Из французов на большой Берлинской выставке: Гастон-ла-Туш, как будто ослабевший в умении передавать красочные переливы и пылающие страстным горением лица женщин. Этих "купальщиц у пенистого фонтана" — почти так же исполнила бы какая-нибудь Дюфо.
Аман Жан Каро Дельвайль (Caro Delvaille) — все с теми же дамами, зовущими, но совсем не завлекающими, раскинувшимися на широких постелях в волнах кружев и шелка,
Кондер (Charles Conder) как-то в стороне: у него совсем особенные акварели на шелку, пунцовые пятна и зелень сочная, темная, едкая по тону, и гирлянды золотых ожерелий и бледные тела с красивыми, выточенными тонкими руками, и большие подтемненные кругами глаза женщин, — все это на его картинах создает чувственно острую, может быть, слишком роскошную грезу о красивой жизни.
Почти все остальное — грамотно, прилично, и только.
Зато сколько восторгов вызывает это приличие у "солидной публики", особенно после ein paar Bier, которое тут поблизости... Да, пиво безусловно необходимо, как выясняется опытом, для поднятия чувства восторженности у "обозревающих" немцев и как средство для слияния с этим искусством, изображающим виды старых городов, гавани и сюжеты (все еще не прекращающиеся) вроде "Саломей" и "Данай".

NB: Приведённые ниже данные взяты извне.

(** A record whose size lies within the file is taken if the checksum is right and the
    key ends, else the search goes on four bytes later. *)
Lemma record_magic_fits w fd ino A wsz buf crc B wr :
  fd_view w fd ino (A ++ (be32 PSFS_MAGIC ++ wsz ++ buf ++ crc) ++ B) (length A) true wr → calm w →
  length wsz = 4%nat → length crc = 4%nat → of_be32 wsz = Zlen buf →
  psfs_record_magic fd (Zlen A) w = Some (
    if (psfs_crc32 0 (be32 PSFS_MAGIC ++ wsz ++ buf ++ crc) =? PSFS_CRC32_VERIFY) && (Zlen (cstr buf) <? Zlen buf)
    then ((12 + Zlen buf, Some (Rec (cstr buf) (drop (S (length (cstr buf))) buf) false (12 + Zlen buf))),
          adv fd w (length A + 12 + length buf) 0)
    else ((-1, None), adv fd w (length A + 4) 0)).
Proof.
  intros Hv Hc Hw Hr Hsz. set (c := A ++ (be32 PSFS_MAGIC ++ wsz ++ buf ++ crc) ++ B) in *.
  rewrite <- (adv_here _ _ _ _ _ _ _ Hv) at 1. unfold psfs_record_magic, mbind, M_bind.
  rewrite (read_exact_adv _ _ _ _ _ _ A (be32 PSFS_MAGIC) (wsz ++ buf ++ crc ++ B) 4 _ Hv Hc)
    by (unfold c; rewrite <- ?app_assoc; done).
  cbv beta iota. rewrite bool_decide_eq_true_2 by done. change (Zlen (be32 PSFS_MAGIC)) with 4.
  cbn [negb Z.eqb Z.ltb Z.compare Pos.compare Pos.compare_cont].
  unfold psfs_record_body, mbind, M_bind.
  rewrite (read_exact_adv _ _ _ _ _ _ (A ++ be32 PSFS_MAGIC) wsz (buf ++ crc ++ B) 4 _ Hv Hc)
    by (unfold c; rewrite <- ?app_assoc, ?length_app; done).
  cbv beta iota. replace (Zlen wsz) with 4 by (unfold Zlen; lia). cbn [Z.ltb Z.compare Pos.compare Pos.compare_cont].
  rewrite (fstat_adv _ _ _ _ _ _ _ Hv Hc). cbv beta iota zeta. cbn [negb]. rewrite Hsz.
  destruct (Z.ltb_spec (Zlen c) (Zlen A + 4 + 4 + Zlen buf + 4)) as [Hlt|_].
  { unfold c in Hlt. rewrite !Zlen_app in Hlt. change (Zlen (be32 PSFS_MAGIC)) with 4 in Hlt. pose proof (Zlen_nonneg B).
    unfold Zlen in *. lia. }
  rewrite (read_exact_adv _ _ _ _ _ _ (A ++ be32 PSFS_MAGIC ++ wsz) buf (crc ++ B) _ _ Hv Hc)
    by (unfold c; rewrite <- ?app_assoc, ?length_app, ?length_Zlen, ?Hw; simpl; done || lia).
  cbv beta iota. rewrite Z.ltb_irrefl.
  rewrite (read_exact_adv _ _ _ _ _ _ (A ++ be32 PSFS_MAGIC ++ wsz ++ buf) crc B _ _ Hv Hc)
    by (unfold c; rewrite <- ?app_assoc, ?length_app, ?Hw; simpl; done || lia).
  cbv beta iota. replace (Zlen crc) with 4 by (unfold Zlen; lia). cbn [Z.ltb Z.compare Pos.compare Pos.compare_cont].
  rewrite !psfs_crc32_app.
  destruct (_ =? PSFS_CRC32_VERIFY); cbn [negb andb]; [|by rewrite seek_on_error_run, length_Zlen by apply Zlen_nonneg].
  rewrite Z.leb_antisym. destruct (Zlen (cstr buf) <? Zlen buf); cbn [negb]; [|by rewrite seek_on_error_run, length_Zlen by apply Zlen_nonneg].
  unfold mret, M_ret. do 2 f_equal; [|f_equal; rewrite ?length_app, ?Hw, ?Hr; simpl; lia].
  f_equal; [lia|]. f_equal. f_equal; [|lia]. f_equal. unfold Zlen. lia.
Qed.
(** [psfs_set] *)
Definition new_record (key value : list Z) : psfs_record :=
  Rec key value true (pr_used (psfs_record_init key value)).
Definition ps_set (key value : list Z) (p : psfs) : psfs :=
  if decide (from_option pr_data [] (rec_find key (psfs_root p)) = value) then p
  else ps_insert (new_record key value) (ps_vacate key p).
Lemma psfs_set_run key value w : ps_inv (pw_ps w) → Z.land (psfs_flags (pw_ps w)) OSP_PS_WRITE ≠ 0 →
  psfs_set key value w = Some (Zlen (default [] value), with_ps (λ _, ps_set key (default [] value) (pw_ps w)) w).
Proof.
  intros Hp Hw. unfold psfs_set, mbind, M_bind, gets. destruct (Z.eqb_spec (Z.land (psfs_flags (pw_ps w)) OSP_PS_WRITE) 0); [done|].
  generalize (default [] value). clear value. intros v. unfold ps_set, ps_vacate.
  destruct (rec_find key (psfs_root (pw_ps w))) as [r|] eqn:E; cbn [from_option].
  - apply rec_find_some in E as [Hr _]. destruct (decide (pr_data r = v)) as [Ev|Ev].
    + rewrite bool_decide_eq_true_2 by done. rewrite <- Ev. change (pr_datasz r) with (Zlen (pr_data r)).
      rewrite Z.eqb_refl. destruct w as [? ? ? ? ? ? []]. done.
    + rewrite bool_decide_eq_false_2, andb_false_r by done.
      rewrite psfs_drop_record_run by (done || apply Hp). done.
  - destruct (decide ([] = v)) as [<-|Ev]; [destruct w as [? ? ? ? ? ? []]; done|].
    destruct (Z.eqb_spec (Zlen v) 0) as [E0|_]; [destruct v; [done|unfold Zlen in E0; simpl in E0; lia]|done].
Qed.
Lemma ps_set_inv key v p : ps_inv p → ps_inv (ps_set key v p).
Proof.
  intros Hp. unfold ps_set. destruct (decide _); [done|]. apply ps_insert_inv; [by apply ps_vacate_inv|].
  rewrite ps_vacate_find by done. by rewrite decide_True.
Qed.
(** The record with the key of [psfs_set] is new, unless the value is that of the old one. *)
Lemma ps_set_find key v p k : ps_inv p → rec_find k (psfs_root (ps_set key v p)) =
  if decide (k = key ∧ from_option pr_data [] (rec_find key (psfs_root p)) ≠ v) then Some (new_record key v)
  else rec_find k (psfs_root p).
Proof.
  intros Hp. unfold ps_set. destruct (decide (from_option _ _ _ = v)) as [E|E].
  - by rewrite decide_False by naive_solver.
  - rewrite ps_insert_find, ps_vacate_find; [|done|by apply ps_vacate_inv|rewrite ps_vacate_find by done; by rewrite decide_True].
    cbn. destruct (decide (k = key)); [by rewrite decide_True|by rewrite decide_False by naive_solver].
Qed.
Lemma live_set key v p k : ps_inv p → live (psfs_root (ps_set key v p)) k =
  if decide (k = key) then (if decide (v = []) then None else Some v) else live (psfs_root p) k.
Proof.
  intros Hp. unfold live. rewrite ps_set_find by done.
  destruct (decide (k = key)) as [->|Hne]; [|by rewrite decide_False by naive_solver].
  destruct (decide (from_option pr_data [] (rec_find key (psfs_root p)) = v)) as [E|E].
  - rewrite decide_False by naive_solver. by destruct (rec_find _ _); simplify_eq/=.
  - by rewrite decide_True.
Qed.
Lemma ps_set_other key v p : psfs_name (ps_set key v p) = psfs_name p ∧ psfs_fd (ps_set key v p) = psfs_fd p ∧
  psfs_dirfd (ps_set key v p) = psfs_dirfd p ∧ psfs_flags (ps_set key v p) = psfs_flags p.
Proof. unfold ps_set. destruct (decide _); [done|]. apply ps_vacate_other. Qed.
Lemma psfs_get_run key n w : Z.land (psfs_flags (pw_ps w)) OSP_PS_READ ≠ 0 →
  psfs_get key n w = Some (match live (psfs_root (pw_ps w)) key with Some d => (Zlen d, take n d) | None => (0, []) end, w).
Proof.
  intros Hr. unfold psfs_get, mbind, M_bind, gets. destruct (Z.eqb_spec (Z.land (psfs_flags (pw_ps w)) OSP_PS_READ) 0); [done|].
  unfold live. destruct (rec_find _ _) as [r|]; [|done]. cbn. unfold pr_datasz. destruct (decide (pr_data r = [])) as [E|E]; [|done].
  rewrite E. by rewrite take_nil.
Qed.
(** *** The loop over the sources *)

Lemma source_loop_ok env n : ∀ src cur s, tm_ok (tm_c s) → 0 ≤ src → src + Z.of_nat n ≤ 3 → 0 ≤ cur < therm_state_cnt (tm_c s) →
  ∃ cur' c', source_loop env n src cur s = Some (cur', TmState c' (tm_outs s)) ∧ tm_ok c' ∧ same_but_avg (tm_c s) c' ∧
    cur ≤ cur' < therm_state_cnt (tm_c s).
Proof.
  induction n as [|n IH]; intros src cur s H Hs Hn Hc.
  { exists cur, (tm_c s). split_and!; [by destruct s|done|apply same_refl|lia|lia]. }
  cbn [source_loop]. destruct (pm_is_temp_src_enabled env src); cbn [negb]; [|apply IH; [done|lia..]].
  destruct (src_temp env src) as [temp|]; [|apply IH; [done|lia..]]. unfold mbind, M_bind, gets.
  destruct (calc_avg_ok (tm_c s) src temp H) as (row & t & sm & _ & _ & _ & -> & Hok); [lia|]. cbn [deref mret M_ret upd modify].
  set (c1 := with_avg _ _ _) in *. unfold deref at 1, mret, M_ret, upd, modify.
  destruct (highest_ok env c1 src t (prev_state c1) Hok) as (st & -> & Hst); [lia|]. unfold deref, mret, M_ret.
  change (therm_state_cnt c1) with (therm_state_cnt (tm_c s)) in Hst.
  destruct (IH (src + 1) (if cur <? st then st else cur) (TmState c1 (tm_outs s))) as (cur' & c' & E & Hok' & Hsame & Hr);
    [done|lia|lia|cbn; destruct (Z.ltb_spec cur st); lia|].
  exists cur', c'. split_and!; [exact E|done| |destruct (Z.ltb_spec cur st); cbn in Hr; lia|cbn in Hr; lia].
  eapply same_trans; [apply same_avg|exact Hsame].
Qed.
(** *** Sequences of calls *)

Definition want (op : uop) (E : gset Z) : gset Z :=
  match op with
  | UStart id | UEnable id true => {[id]} ∪ E
  | UStop id | UEnable id false => E ∖ {[id]}
  | URestart id b => if b || bool_decide (id ∈ E) then {[id]} ∪ E else E
  | _ => E
  end.
Definition wants (ops : list uop) : gset Z := foldl (λ E op, want op E) ∅ ops.
Lemma fen_alter id g gk E E' f : (∀ d, un_id (g d) = un_id d) → (∀ d, un_id d = id → un_enabled (g d) = bool_decide (id ∈ E')) →
  (∀ k, fen E k → fen E (gk k)) → (∀ k, fids (gk k) = fids k) → (∀ i, i ≠ id → i ∈ E' ↔ i ∈ E) → NoDup (fids f) →
  fen E f → fen E' (falter id g gk f).
Proof.
  intros Hid Hg Hgk Hki Hne. assert (∀ k, id ∉ fids k → fen E k → fen E' k) as Hmove.
  { intros k Hk H. unfold fen in *. rewrite Forall_forall in *. intros d Hd. rewrite H by done. apply bool_decide_ext.
    symmetry. apply Hne.
    intros <-. apply Hk. by apply list_elem_of_fmap_2. }
  induction f as [|l d k IHk r IHr]; cbn; [by intros; constructor|]. rewrite fen_node, fmap_app. intros Hnd (Hd & Hk & Hr).
  apply NoDup_cons in Hnd as [Hdn Hnd]. apply NoDup_app in Hnd as (Hndk & Hdisj & Hndr).
  destruct (Z.eqb_spec (un_id d) id) as [<-|Hn]; apply fen_node.
  - split_and!; [by rewrite Hid; apply Hg| |apply Hmove; [set_solver|done]]. apply Hmove; [rewrite Hki; set_solver|by apply Hgk].
  - split_and!; [|auto..]. rewrite Hd. apply bool_decide_ext. symmetry. by apply Hne.
Qed.
Lemma fen_pend E k : fen E k → fen E (fpend k).
Proof. induction k as [|l d k IHk r IHr]; [done|]. cbn. rewrite !fen_node. intros (? & ? & ?). auto. Qed.
Lemma fen_start_op id E f : NoDup (fids f) → fen E f → fen ({[id]} ∪ E) (fstart_op id f).
Proof. apply fen_alter; try done; [|set_solver]. intros d _. cbn. symmetry. apply bool_decide_eq_true_2. set_solver. Qed.
Lemma fen_stop_op id E f : NoDup (fids f) → fen E f → fen (E ∖ {[id]}) (fstop_op id f).
Proof.
  apply fen_alter; try done; [|apply fen_pend|intros; apply fpend_alike|set_solver].
  intros d _. cbn. symmetry. apply bool_decide_eq_false_2. set_solver.
Qed.
Lemma flag_en id E f : fen E f → has id f = true → flag un_enabled id f = bool_decide (id ∈ E).
Proof.
  intros H Hh. unfold flag, has in *. destruct (fget id f) as [l|] eqn:El; [|done]. apply fget_data in El as [[d Hd] _].
  rewrite Hd.
  clear -H Hd. revert Hd H. induction f as [|l' d' k IHk r IHr]; cbn; [done|]. rewrite fen_node. intros Hd (H1 & H2 & H3).
  destruct (Z.eqb_spec (un_id d') id) as [<-|]; [by simplify_eq|]. destruct (fdata_of id k); [by apply IHk|by apply IHr].
Qed.
(** All that holds of a forest between two calls *)
Record fok (E : gset Z) (e : uexp) (f : forest) : Prop := FOk {
  fok_inv : finv true f; fok_en : fen E f; fok_like : like e f; fok_nodup : NoDup (fids f) }.
Lemma falter_like id g gk e : (∀ d, un_id (g d) = un_id d) → (∀ e k, like e k → like e (gk k)) → ∀ f, like e f →
  like e (falter id g gk f).
Proof.
  intros Hg Hk. induction e as [|i s ek IHk er IHr]; intros [|l d k r]; cbn; try done. intros (<- & ? & ?).
  destruct (_ =? _); cbn; split_and!; auto.
Qed.
Lemma like_pend e : ∀ k, like e k → like e (fpend k).
Proof. induction e as [|i s ek IHk er IHr]; intros [|l d k r]; cbn; try done. intros (<- & ? & ?). auto. Qed.
Lemma fok_start id E e f : fok E e f → fok ({[id]} ∪ E) e (fstart_op id f).
Proof.
  intros [H1 H2 H3 H4]. split; [by apply finv_start|by apply fen_start_op|by apply falter_like|].
  destruct (fstart_op_alike id f) as (_ & _ & ->). done.
Qed.
Lemma fok_stop id E e f : fok E e f → fok (E ∖ {[id]}) e (fstop_op id f).
Proof.
  intros [H1 H2 H3 H4]. split; [by apply finv_stop|by apply fen_stop_op|by apply falter_like, H3; [|apply like_pend]|].
  destruct (fstop_op_alike id f) as (_ & _ & ->). done.
Qed.
Lemma fok_other E E' e f : (∀ i, i ∈ fids f → i ∈ E' ↔ i ∈ E) → fok E e f → fok E' e f.
Proof.
  intros HE [H1 H2 H3 H4]. split; try done. unfold fen in *. rewrite Forall_forall in *. intros d Hd. rewrite H2 by done.
  apply bool_decide_ext. symmetry. apply HE. by apply list_elem_of_fmap_2.
Qed.
Lemma fok_commit E e f c : fok E e f →
  let '(f1, c1) := fstop fn f c in let '(b, f2, c2) := fstart fn true f1 c1 in fok E e f2 ∧ fpost true f1 ∧ fpost true f2.
Proof.
  intros [H1 H2 H3 H4]. pose proof (fstop_post f true c H1) as P1. pose proof (fstop_same f c) as S1.
  pose proof (fen_stop E f c H2) as E1.
  destruct (fstop fn f c) as [f1 c1]. cbn in *. pose proof (fstart_post f1 true c1 P1) as P2.
  pose proof (fstart_same f1 true c1) as S2.
  pose proof (fen_start E f1 true c1 E1) as E2. destruct (fstart fn true f1 c1) as [[b f2] c2]. cbn in *. split_and!; try done.
  assert (like e f2) as L2 by (eapply like_same, S2; by eapply like_same). split; [by apply fpost_inv|done|done|].
  by rewrite (like_ids _ _ L2), <- (like_ids _ _ H3).
Qed.
Lemma fok_op op E e f c : fok E e f → fok (want op E) e (fop fn op f c).1.2.
Proof.
  intros H. destruct op as [id|id|id b|id [|]|id|id|]; cbn [want fop fst snd]; try done; try (by apply fok_start);
    try (by apply fok_stop).
  - destruct (has id f) eqn:Hh; cbn [andb].
    + rewrite (flag_en id E f (fok_en _ _ _ H) Hh). destruct (b || bool_decide (id ∈ E)); [|done].
      apply (fok_other ({[id]} ∪ E ∖ {[id]})); [|by apply fok_start, fok_stop]. intros i _. destruct (decide (i = id));
        set_solver.
    + apply (fok_other E); [|done]. intros i Hi. assert (i ≠ id). { intros ->. unfold has in Hh.
      destruct (fget id f) eqn:E'; [done|]. by apply fget_none in E'. }
      destruct (b || _); set_solver.
  - pose proof (fok_commit E e f c H) as Hc. destruct (fstop fn f c) as [f1 c1].
    destruct (fstart fn true f1 c1) as [[b f2] c2]. apply Hc.
Qed.
Lemma fok_ops ops : ∀ E e f c, fok E e f → fok (foldl (λ E op, want op E) E ops) e (fops fn ops f c).1.2.
Proof.
  induction ops as [|op ops IH]; intros E e f c H; [done|]. cbn. pose proof (fok_op op E e f c H) as H1.
  destruct (fop fn op f c) as [[b f1] c1].
  specialize (IH (want op E) e f1 c1 H1). destruct (fops fn ops f1 c1) as [[bs f2] c2]. done.
Qed.
End commit.
(** The test suite's case, a failure with status 404 and message
    ["Not found"], and the same failure without a message. *)
Lemma production_explicit_status_preserved_witness :
  (∃ body,
     globalErrorHandler (Some "production") "2024-05-01T10:00:00.000Z"
       (NotAppError
          (PlainError.mk (Some "Not found") (Some (StatusInt 404)) None))
       (mkApiRequest None ∅) []
     = [CallStatus 404; CallJson body] ∧
     ErrorResponse.statusCode body = 404 ∧
     ErrorResponse.message body = "Not found") ∧
  (∃ body,
     globalErrorHandler (Some "production") "2024-05-01T10:00:00.000Z"
       (NotAppError (PlainError.mk None (Some (StatusInt 404)) None))
       (mkApiRequest None ∅) []
     = [CallStatus 404; CallJson body] ∧
     ErrorResponse.message body = "An unexpected error occurred").
Proof.
  split.
  - destruct (production_explicit_status_preserved
                "2024-05-01T10:00:00.000Z"
                (PlainError.mk (Some "Not found") (Some (StatusInt 404)) None)
                (mkApiRequest None ∅) [] 404)
      as (body & Hsent & Hstatus & Hmessage & _);
      [reflexivity | lia | lia |].
    exists body. split; [assumption|]. split; [assumption|].
    apply Hmessage; [reflexivity | discriminate].
  - destruct (production_explicit_status_preserved
                "2024-05-01T10:00:00.000Z"
                (PlainError.mk None (Some (StatusInt 404)) None)
                (mkApiRequest None ∅) [] 404)
      as (body & Hsent & _ & _ & Hfallback);
      [reflexivity | lia | lia |].
    exists body. split; [assumption|].
    apply Hfallback. left. reflexivity.
Defined.
Lemma backfill_spec dim (k : nat) cX cY newIDS dX dY ids good :
  frames dX dim → frames dY dim → k ≤ dim →
  k ≤ length cX → k ≤ length cY → k ≤ length newIDS →
  ∃ dX' dY',
    backfill dim (Z.of_nat k) cX cY newIDS dX dY ids good
      = Ok (dX', dY', ids ++ take k newIDS, good ++ replicate k 0%Z) ∧
    frames dX' dim ∧ frames dY' dim.
Proof.
  intros HdX HdY Hk HcX HcY Hnew. unfold backfill. rewrite Nat2Z.id.
  set (I := λ (m : nat) (s : list (list Z) * list (list Z) * list Z * list Z),
    frames s.1.1.1 dim ∧ frames s.1.1.2 dim ∧
    s.1.2 = ids ++ take m newIDS ∧ s.2 = good ++ replicate m 0%Z).
  match goal with |- context [for_range ?n ?b ?s] =>
    destruct (for_range_inv I b n s)
      as ([[[dX' dY'] ids'] good'] & -> & HX' & HY' & Hids & Hgood) end.
  - unfold I. simpl. by rewrite take_0, !app_nil_r.
  - intros i [[[dX1 dY1] ids1] good1] Hi HI. unfold I in HI. simpl in HI.
    destruct HI as (HX1 & HY1 & -> & ->). simpl in *.
    set (J := λ (_ : nat) (s : list (list Z) * list (list Z)),
      frames s.1 dim ∧ frames s.2 dim).
    match goal with |- context [for_range ?n ?b ?s] =>
      destruct (for_range_inv J b n s) as ([dX2 dY2] & -> & HX2 & HY2) end.
    + done.
    + intros j [dX2 dY2] Hj [HX2 HY2]. simpl in *.
      destruct (frames_at _ _ j HX2 Hj) as (fx & -> & Hfx).
      destruct (frames_at _ _ j HY2 Hj) as (fy & -> & Hfy).
      destruct (vec_at_lt cX i) as (vx & _ & ->); [lia |].
      destruct (vec_at_lt cY i) as (vy & _ & ->); [lia |]. simpl.
      replace (Z.of_nat dim - Z.of_nat k + Z.of_nat i)%Z
        with (Z.of_nat (dim - k + i)) by lia.
      assert (dim - k + i < dim) as Hidx by lia.
      rewrite (vec_set_int_Ok fx) by (by rewrite Hfx). simpl.
      rewrite vec_set_Ok by (destruct HX2; lia). simpl.
      rewrite (vec_set_int_Ok fy) by (by rewrite Hfy). simpl.
      rewrite vec_set_Ok by (destruct HY2; lia). simpl.
      eexists. split; [done |]. unfold J. simpl.
      split; apply frames_insert; try done; by rewrite length_insert.
    + simpl in *.
      destruct (vec_at_lt newIDS i) as (id & Hid & ->); [lia |]. simpl.
      eexists. split; [done |]. unfold I. cbn [fst snd].
      rewrite (take_S_r _ _ _ Hid), replicate_S_end, !app_assoc. done.
  - simpl in *. subst. by exists dX', dY'.
Qed.
Lemma update_analytics_stores_reported_metrics_witness :
  let st := Sample.logged_in_agent Sample.ledger_one in
  exists post record,
    Analytics.get_all_posts 10 Sample.ledger_one = [post] /\
    Analytics.get_post (Analytics.video_id post)
      (Agent.ledger
         (Agent.update_analytics (Sample.world [] Sample.platform_ok)
            Sample.media_info_ok false st))
    = Some record /\
    Analytics.likes record = 20 /\ Analytics.comments record = 10 /\
    Analytics.views record = 200 /\
    Analytics.get_post (Analytics.video_id post)
      (Agent.ledger
         (Agent.update_analytics (Sample.world [] Sample.platform_ok)
            Sample.media_info_no_views false st))
    = Analytics.get_post (Analytics.video_id post) Sample.ledger_one.
Proof.
  intros st.
  destruct (Analytics.get_all_posts 10 Sample.ledger_one) as [|post [|? ?]]
    eqn:E; try (vm_compute in E; discriminate).
  assert (Analytics.instagram_media_id post = "media-a") as Hmid
    by (vm_compute in E; injection E as <-; reflexivity).
  assert (NoDup (map Analytics.video_id (Agent.ledger st))) as Hnd
    by (apply (bool_decide_unpack _); vm_compute; reflexivity).
  assert (post ∈ Analytics.get_all_posts 10 (Agent.ledger st)) as Hin
    by (change (Agent.ledger st) with Sample.ledger_one; rewrite E; left).
  assert (Analytics.instagram_media_id post <> "") as Hne
    by (rewrite Hmid; discriminate).
  destruct (update_analytics_stores_reported_metrics
              (Sample.world [] Sample.platform_ok) Sample.media_info_ok
              st post
              {| InstagramPoster.info_id := "media-a";
                 InstagramPoster.info_code := "code";
                 InstagramPoster.like_count := 20;
                 InstagramPoster.comment_count := 10;
                 InstagramPoster.view_count := InstagramPoster.IsInt 200;
                 InstagramPoster.play_count := InstagramPoster.IsNone |}
              eq_refl Hnd Hin Hne)
    as (Hstored & _ & _); [rewrite Hmid; reflexivity|].
  destruct (Hstored 200 eq_refl eq_refl eq_refl eq_refl)
    as (record & Hget & Hvals).
  destruct (update_analytics_stores_reported_metrics
              (Sample.world [] Sample.platform_ok) Sample.media_info_no_views
              st post
              {| InstagramPoster.info_id := "media-a";
                 InstagramPoster.info_code := "code";
                 InstagramPoster.like_count := 20;
                 InstagramPoster.comment_count := 10;
                 InstagramPoster.view_count := InstagramPoster.IsInt 0;
                 InstagramPoster.play_count := InstagramPoster.IsNone |}
              eq_refl Hnd Hin Hne)
    as (_ & Hkept & _); [rewrite Hmid; reflexivity|].
  exists post, record. split; [reflexivity|]. split; [exact Hget|].
  destruct Hvals as (H1 & H2 & H3).
  split; [exact H1|]. split; [exact H2|]. split; [exact H3|].
  exact (Hkept eq_refl).
Defined.
(* ===== verification/Versioning.v ===== *)
(** * Data items and sibling resolution
    (internal/model/model.go, internal/versioning/resolve.go)

    [Resolve], [MergeSiblings] and [UnionVectorClock] as the package writes
    them, and their theory: folding versions with [Resolve] computes the
    causally maximal versions ([canon], a reference definition), so folds
    associate, layers of a store can be merged in any grouping, and replicas
    that saw the same versions hold the same siblings. *)

From stdpp Require Import gmap strings list.
From Stdlib Require Import ZArith Lia Btauto.
From S2P Require Import Prelude VectorClock.

(** ** Data items *)

(** The dynamic types an [any] holds after [encoding/json] decoded it; a
    [float64] is represented by its 64 bits. *)
Inductive value :=
  | VNil
  | VBool (b : bool)
  | VFloat64 (bits : Z)
  | VString (s : string)
  | VSlice (l : list value)
  | VMap (m : list (string * value)).

Record DataItem := mkItem {
  Value : value;
  Clock : VectorClock;
  LastUpdatedBy : string;
  IsDeleted : bool
}.

(** A [*model.DataItem]: the address and the struct behind it, which nothing
    modifies once it is built.  [==] on pointers is equality of addresses. *)
Record itemptr := mkPtr { addr : N; deref : DataItem }.

Definition ptr_eqb (p q : itemptr) : bool := (addr p =? addr q)%N.

(** What [Resolve] looks at: anything that carries a clock. *)
Class Clocked (A : Type) := clock : A → gmap string N.
#[export] Instance DataItem_clocked : Clocked DataItem := λ i, state (Clock i).
#[export] Instance itemptr_clocked : Clocked itemptr := λ p, clock (deref p).

(** A clocked value's [VectorClock.Compare]. *)
Definition compare {A} `{Clocked A} (x y : A) : Relation := CompareSnapshots (clock x) (clock y).

(** ** Operations *)

Section resolve.
Context {A : Type} `{Clocked A}.

(** The loop of [Resolve]: [(survivors, incomingSurvives)]. *)
Fixpoint resolve_loop (existing : list A) (incoming : A)
    (survivors : list A) (incomingSurvives : bool) : list A * bool :=
  match existing with
  | [] => (survivors, incomingSurvives)
  | item :: rest =>
      match compare item incoming with
      | Concurrent => resolve_loop rest incoming (survivors ++ [item]) incomingSurvives
      | After => resolve_loop rest incoming (survivors ++ [item]) false
      | Before => resolve_loop rest incoming survivors incomingSurvives
      | Equal => resolve_loop rest incoming (survivors ++ [item]) false
      end
  end.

Но вот мы в отделе зодчества. Впечатления становятся отраднее — Фотографии с построек Л. Гоффманна (L. Hoffmann) (уже на прочной основе старых достижений) обнаруживают благородное дарование архитектора и глубокое знание сущности строительства, утерянное в наши дни. Бруно Меринг (Moehring) и Бруно Шмиц (Schmitz) выполняют грандиозные программы перспективно в большом масштабе и дают таким образом
цельность слияния постройки с жизнью, уже на проекте выясняя ее во всех подробностях.
Новое помещение VIII Берлинского "Сецессиона", менее претенциозное по внешности, чем бывшее здание на Kantstrasse, заключает в этом году и выставку более обыденную, чем всегда, если не считать ретроспективного отдела. Красивых, темных, несколько декоративных пейзажей Лейстикова и чарующей идилличностью — картины Диана — Ганс Тома.
Из постоянных участников выделяется Вальсер (Karl Walser) — психологической интересностью своих рисунков, красивых самой линией, умением художника рассказать ею занятно самые простые сюжеты (напр. Сломка дома).
Орлик (Е. Orlik) рисующий японским приемом удивительной нежности розовые тела и пейзажи старого города с серыми черепицами. Но в выставленных картинах Л. фон Гофмана (Ludvig v Hoffman), к сожалению, нет его красок райской птицы, а в холстах Климта (О. Klimt) нет ни свойственной ему тонкой прочувствованности и нервности линии, ни мозаично-красивых мазков. У Слевогта (Slevogt) — бурые краски и неприятные, рваные формы (удивительная общность с Ционглинским!).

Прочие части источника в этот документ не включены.